GIVEN INFORMATION START
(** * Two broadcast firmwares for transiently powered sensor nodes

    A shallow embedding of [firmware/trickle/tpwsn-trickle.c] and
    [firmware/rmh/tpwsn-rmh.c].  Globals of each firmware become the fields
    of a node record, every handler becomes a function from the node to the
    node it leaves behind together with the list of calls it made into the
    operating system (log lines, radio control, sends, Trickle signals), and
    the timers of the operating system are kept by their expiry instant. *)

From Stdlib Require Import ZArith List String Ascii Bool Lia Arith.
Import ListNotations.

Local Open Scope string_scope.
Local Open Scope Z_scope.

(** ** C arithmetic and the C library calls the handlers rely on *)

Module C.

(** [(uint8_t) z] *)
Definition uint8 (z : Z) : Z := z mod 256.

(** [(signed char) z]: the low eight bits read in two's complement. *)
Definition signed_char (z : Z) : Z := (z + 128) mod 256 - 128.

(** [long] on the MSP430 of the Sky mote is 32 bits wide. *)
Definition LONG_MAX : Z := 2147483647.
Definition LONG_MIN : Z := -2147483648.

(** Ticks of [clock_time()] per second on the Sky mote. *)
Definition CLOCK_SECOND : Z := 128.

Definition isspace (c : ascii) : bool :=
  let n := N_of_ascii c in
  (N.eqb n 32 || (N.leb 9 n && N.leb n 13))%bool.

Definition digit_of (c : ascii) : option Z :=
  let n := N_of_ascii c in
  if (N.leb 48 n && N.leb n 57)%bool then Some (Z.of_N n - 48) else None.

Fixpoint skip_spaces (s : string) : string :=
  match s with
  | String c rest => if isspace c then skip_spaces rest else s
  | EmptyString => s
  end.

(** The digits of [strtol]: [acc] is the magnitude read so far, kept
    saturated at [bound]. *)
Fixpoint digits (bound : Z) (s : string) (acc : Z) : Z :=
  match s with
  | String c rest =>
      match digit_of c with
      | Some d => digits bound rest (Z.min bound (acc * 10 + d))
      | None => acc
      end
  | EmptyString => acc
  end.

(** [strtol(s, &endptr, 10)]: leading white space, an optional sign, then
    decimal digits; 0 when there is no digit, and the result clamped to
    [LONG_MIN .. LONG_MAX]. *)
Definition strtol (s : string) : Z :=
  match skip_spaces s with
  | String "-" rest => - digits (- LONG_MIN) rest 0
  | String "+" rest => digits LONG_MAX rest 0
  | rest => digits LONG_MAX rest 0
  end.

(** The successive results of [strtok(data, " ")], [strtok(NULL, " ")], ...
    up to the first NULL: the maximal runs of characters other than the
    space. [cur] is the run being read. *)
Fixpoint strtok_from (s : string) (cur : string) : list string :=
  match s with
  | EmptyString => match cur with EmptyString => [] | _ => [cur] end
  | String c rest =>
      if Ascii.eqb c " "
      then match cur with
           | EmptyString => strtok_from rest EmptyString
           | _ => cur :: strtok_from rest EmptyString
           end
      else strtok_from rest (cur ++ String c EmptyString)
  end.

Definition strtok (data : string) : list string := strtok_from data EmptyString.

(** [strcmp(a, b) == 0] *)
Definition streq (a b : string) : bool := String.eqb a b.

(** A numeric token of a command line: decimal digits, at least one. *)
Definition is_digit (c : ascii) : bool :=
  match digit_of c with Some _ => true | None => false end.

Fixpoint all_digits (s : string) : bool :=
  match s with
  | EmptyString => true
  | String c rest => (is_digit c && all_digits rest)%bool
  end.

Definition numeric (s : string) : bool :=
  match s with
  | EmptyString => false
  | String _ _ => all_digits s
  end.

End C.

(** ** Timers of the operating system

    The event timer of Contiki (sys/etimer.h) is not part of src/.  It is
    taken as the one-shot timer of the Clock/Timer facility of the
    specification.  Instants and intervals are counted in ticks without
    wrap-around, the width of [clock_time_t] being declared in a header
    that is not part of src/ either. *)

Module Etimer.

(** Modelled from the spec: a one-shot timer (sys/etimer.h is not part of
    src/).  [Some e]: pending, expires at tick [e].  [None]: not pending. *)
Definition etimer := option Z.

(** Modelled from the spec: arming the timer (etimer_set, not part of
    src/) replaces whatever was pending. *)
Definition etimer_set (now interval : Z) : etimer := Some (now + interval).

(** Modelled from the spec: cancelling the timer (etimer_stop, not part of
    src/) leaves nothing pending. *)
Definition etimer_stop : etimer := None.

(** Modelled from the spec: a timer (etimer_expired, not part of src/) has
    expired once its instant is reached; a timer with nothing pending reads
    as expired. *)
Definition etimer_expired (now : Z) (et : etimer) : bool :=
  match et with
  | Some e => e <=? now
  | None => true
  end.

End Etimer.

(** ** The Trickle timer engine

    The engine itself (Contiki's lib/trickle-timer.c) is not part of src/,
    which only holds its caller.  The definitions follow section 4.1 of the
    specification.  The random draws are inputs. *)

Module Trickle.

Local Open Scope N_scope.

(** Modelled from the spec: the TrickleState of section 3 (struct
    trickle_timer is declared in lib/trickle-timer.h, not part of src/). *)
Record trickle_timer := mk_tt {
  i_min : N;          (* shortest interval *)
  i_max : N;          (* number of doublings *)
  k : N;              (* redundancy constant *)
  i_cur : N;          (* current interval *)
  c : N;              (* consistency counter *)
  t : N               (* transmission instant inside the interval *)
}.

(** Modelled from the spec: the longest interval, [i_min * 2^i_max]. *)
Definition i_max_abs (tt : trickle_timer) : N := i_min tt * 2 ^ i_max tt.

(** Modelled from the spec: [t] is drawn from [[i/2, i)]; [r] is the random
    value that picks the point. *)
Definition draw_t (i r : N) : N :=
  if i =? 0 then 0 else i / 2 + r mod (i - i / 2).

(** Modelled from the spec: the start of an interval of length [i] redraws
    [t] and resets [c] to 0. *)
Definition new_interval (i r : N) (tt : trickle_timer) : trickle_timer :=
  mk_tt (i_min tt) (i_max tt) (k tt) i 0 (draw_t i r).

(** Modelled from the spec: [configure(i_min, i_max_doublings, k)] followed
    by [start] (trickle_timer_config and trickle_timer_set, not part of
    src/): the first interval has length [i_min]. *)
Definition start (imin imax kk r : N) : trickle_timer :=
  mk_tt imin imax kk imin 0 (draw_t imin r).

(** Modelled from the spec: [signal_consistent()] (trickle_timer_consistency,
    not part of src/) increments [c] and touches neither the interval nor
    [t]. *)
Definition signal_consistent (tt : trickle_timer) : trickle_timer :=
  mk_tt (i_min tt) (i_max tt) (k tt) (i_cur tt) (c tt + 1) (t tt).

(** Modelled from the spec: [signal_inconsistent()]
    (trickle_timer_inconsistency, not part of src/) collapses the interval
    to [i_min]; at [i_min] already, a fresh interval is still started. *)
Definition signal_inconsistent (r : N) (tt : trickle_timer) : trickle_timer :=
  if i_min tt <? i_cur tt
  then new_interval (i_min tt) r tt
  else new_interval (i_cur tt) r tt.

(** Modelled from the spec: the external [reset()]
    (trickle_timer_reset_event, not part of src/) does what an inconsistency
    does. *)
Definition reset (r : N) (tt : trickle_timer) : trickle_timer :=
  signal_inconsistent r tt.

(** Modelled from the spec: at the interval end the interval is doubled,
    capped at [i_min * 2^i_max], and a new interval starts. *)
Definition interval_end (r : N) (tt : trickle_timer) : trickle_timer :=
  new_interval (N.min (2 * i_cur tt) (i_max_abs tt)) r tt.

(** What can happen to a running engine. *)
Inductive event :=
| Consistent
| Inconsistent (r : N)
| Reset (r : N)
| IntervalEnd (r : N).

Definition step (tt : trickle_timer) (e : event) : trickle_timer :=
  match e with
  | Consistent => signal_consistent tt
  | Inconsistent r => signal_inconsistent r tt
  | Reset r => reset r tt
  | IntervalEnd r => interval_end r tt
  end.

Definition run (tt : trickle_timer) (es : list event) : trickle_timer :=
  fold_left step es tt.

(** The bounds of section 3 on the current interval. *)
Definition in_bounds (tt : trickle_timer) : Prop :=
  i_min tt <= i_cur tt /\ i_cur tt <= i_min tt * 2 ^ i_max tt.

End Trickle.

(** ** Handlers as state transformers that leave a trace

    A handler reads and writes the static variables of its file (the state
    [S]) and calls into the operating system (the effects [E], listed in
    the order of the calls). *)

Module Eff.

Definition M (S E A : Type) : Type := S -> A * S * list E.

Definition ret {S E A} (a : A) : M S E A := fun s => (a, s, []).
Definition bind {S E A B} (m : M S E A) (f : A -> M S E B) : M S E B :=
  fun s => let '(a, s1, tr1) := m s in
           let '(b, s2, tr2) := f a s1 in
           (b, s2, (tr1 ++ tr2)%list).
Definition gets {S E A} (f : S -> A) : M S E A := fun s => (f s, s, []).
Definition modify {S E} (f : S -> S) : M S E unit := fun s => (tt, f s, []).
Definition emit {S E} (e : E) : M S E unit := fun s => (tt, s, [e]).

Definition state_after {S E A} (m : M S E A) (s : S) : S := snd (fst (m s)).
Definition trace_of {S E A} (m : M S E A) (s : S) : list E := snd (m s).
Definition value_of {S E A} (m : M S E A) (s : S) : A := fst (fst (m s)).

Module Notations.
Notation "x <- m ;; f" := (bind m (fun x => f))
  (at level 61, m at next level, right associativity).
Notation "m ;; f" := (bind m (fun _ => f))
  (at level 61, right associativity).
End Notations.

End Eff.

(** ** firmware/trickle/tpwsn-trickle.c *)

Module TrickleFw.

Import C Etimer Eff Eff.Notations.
GIVEN INFORMATION END
▶ [WORK ORDER]:
Show each line in the data where the string "specification" appears.

▶ [YOUR RESPONSE]:
    specification.  Instants and intervals are counted in ticks without
    specification.  The random draws are inputs. *)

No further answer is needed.